Un responsable de la défense israélienne a ridiculisé le Hamas ce lundi, au sujet de sa relation avec l’Iran. Il a qualifié le groupe terroriste d’ « esclave » de la république islamique chiite, et l’a accusé de vendre les sunnites de Gaza en échange du soutien de Téhéran.

Samedi, une délégation de haut-rang du Hamas s’est rendue en Iran pour la seconde fois en deux ans, afin d’assister à l’enterrement du père de Qassim Suleimani, commandant de la force Al-Qods du corps des Gardiens de la Révolution. Parmi cette délégation, se trouvaient Saleh al-Arouri, vice-président du bureau politique du Hamas, et Ezzat al-Rishq, cadre du mouvement terroriste.

Le général Yoav Mordechai, coordinateur des activités gouvernementales dans les Territoires (COGAT), la branche du ministère de la Défense qui fait le lien avec l’Autorité palestinienne sur les affaires civiles et sécuritaires, a invoqué la politique du sectarisme pour critiquer la visite de la délégation du Hamas en Iran, sur sa page Facebook en arabe.

Le général Yoav Mordechai, coordinateur de l’armée israélienne des activités gouvernementales dans les Territoires, en juillet 2013. (Crédit : capture d’écran YouTube/IDFSpox1)

« Le Hamas vend les résidents sunnites de Gaza en échange de devises perses », a écrit Mordechai, évoquant le conflit intra-musulman sunnite-chiite qui ravage le Moyen Orient. L’Iran est considéré comme le moteur chiite de la région, tandis que les Palestiniens sont en majorité sunnites.

Ces derniers mois, le Hamas a publiquement vanté ses liens avec l’Iran, et la république islamique, a, de son côté, intensifié son soutien militaire à destination du groupe terroriste gazaoui.

Le chef du Hamas Yahya Sinwar a déclaré que l’Iran est déjà le plus grand soutien militaire du groupe.

« Saleh al-Arouri, un responsable du mouvement secret de conspiration iranien qu’est le Hamas, a porté le deuil du père de Suleimani », a écrit Mordechai.

Le cadre du Hamas Saleh al-Arouri, deuxième à droite, rencontre le responsable iranien Hossein Amir Abdollahian, à droite, et d’autres hautes personnalités du Hamas au Liban, le 1er août 2017 (Autorisation)

Mordechai a indiqué que la délégation du Hamas était venue en Iran pour « prendre des ordres » de « l’état juriste religieux », utilisant le terme employé pour décrire le caractère théocratique du gouvernement iranien.

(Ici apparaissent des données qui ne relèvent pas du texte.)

(** Over its life the VISA plugin closes every session it opened, once, the
    instrument before the resource manager. *)
Theorem plugin_closes_once (w : W) config :
  closed (plugin_life w config) = reverse (opened (plugin_life w config)).
Proof.
  unfold plugin_life, VisaPlugin.plugin_initialize.
  destruct (cjson_parse _) as [conn|]; [|done]. case_bool_decide; [done|].
  cbn [vi_open_default_rm recorded_lib note_open world fresh].
  pose proof (vi_rm_session w) as Hrm. destruct (vi_open_default_rm w) as [w1 [s1 rm]]. cbn [fst snd] in *.
  case_bool_decide as H1; [done|]. cbn [vi_open recorded_lib note_open world].
  set (addr := strncpy _ _). set (tmo := wrap32 _).
  pose proof (vi_open_session w1 rm addr 0 tmo) as Hs. destruct (vi_open w1 rm addr 0 tmo) as [w2 [s2 i]]. cbn [fst snd] in *.
  case_bool_decide as H2; [done|]. cbn [vi_set_timeout recorded_lib].
  set (st := VisaPlugin.mkState rm i addr tmo _ true). set (r := mkRecorded _ _ _).
  destruct (run_initialization_sessions r st (pc_api_definition_json config)) as [Ho Hc].
  unfold VisaPlugin.plugin_shutdown. subst st. cbn [VisaPlugin.initialized VisaPlugin.instrument VisaPlugin.default_rm].
  rewrite (bool_decide_false (i = 0%Z)), (bool_decide_false (rm = 0%Z)) by (apply Hs || apply Hrm; lia).
  cbn [VisaPlugin.initialized fst vi_close recorded_lib opened closed]. rewrite Ho, Hc. done.
Qed.

(** When the built-in plugin cannot open the instrument, it closes the resource
    manager and keeps its session: unloading the plugin closes it again. *)
Lemma builtin_closes_twice (w : W) config a :
  VisaBuiltin.find_address (until_nul (chars (pc_connection_json config))) = Some a →
  (0 ≤ rm_status w)%Z → (open_status w (of_chars a) 0 < 0)%Z →
  ∃ rm l, opened (builtin_life w config) = [rm] ∧ closed (builtin_life w config) = rm :: l ++ [rm].
Proof.
  intros Ha H1 H2. unfold builtin_life, VisaBuiltin.plugin_initialize. rewrite Ha.
  cbn [vi_open_default_rm recorded_lib note_open world fresh].
  unfold rm_status, open_status in *. pose proof (vi_rm_session w H1) as Hrm.
  destruct (vi_open_default_rm w) as [w1 [s1 rm]]. cbn [fst snd] in *.
  rewrite !bool_decide_false by lia. cbn [vi_open recorded_lib note_open world].
  destruct (vi_open w1 rm (of_chars a) 0 0) as [w2 [s2 i]]. cbn [fst snd] in *. rewrite !bool_decide_true by lia.
  unfold VisaBuiltin.plugin_shutdown. cbn [VisaBuiltin.g_instrument VisaBuiltin.g_default_rm].
  rewrite (bool_decide_false (rm = 0%Z)) by done. exists rm.
  case_bool_decide as Hi; [subst i; exists []|exists [i]]; cbn; split; done.
Qed.

End Sessions.
End VisaSessions.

« Le Hamas terroriste ne cache pas le fait qu’il est devenu un double du Hezbollah à Gaza, mais en est fier », a-t-il ajouté. Le Hezbollah est un groupe terroriste chiite libanais financé et contrôlé par l’Iran.

Le 1er novemvre, Arouri, qui réside au Liban, a exceptionnellement reçu Hassan Nasrallah pour discuter de leur « résistance » conjointe contre Israël.

La publication Facebook de Mordechai était accompagnée d’une caricature qui mettait en scène le guide suprême iranien Ali Khamenei, ordonnant à son « esclave » Arouri de venir le voir instamment.

La page Facebook de Mordechai, qui compte près d’un demi-million de likes et de followers, est devenu un outil puissant pour le COGAT. Il s’en sert pour adresser des informations bureaucratiques directes à l’intention des Palestiniens, comme les demandes de visas de voyages ou de travail. Parallèlement, cette page est utilisée pour communiquer des messages de l’armée israélienne contre le Hamas et parfois l’AP.

Il y a quelques semaines, le Hamas a signé un accord de partage de pouvoir avec le Fatah, parti de l’AP. Depuis, Israël a intensifié ses efforts pour mettre en évidence les liens entre le Hamas et la république islamique, et son refus à déposer les armes et à reconnaître Israël.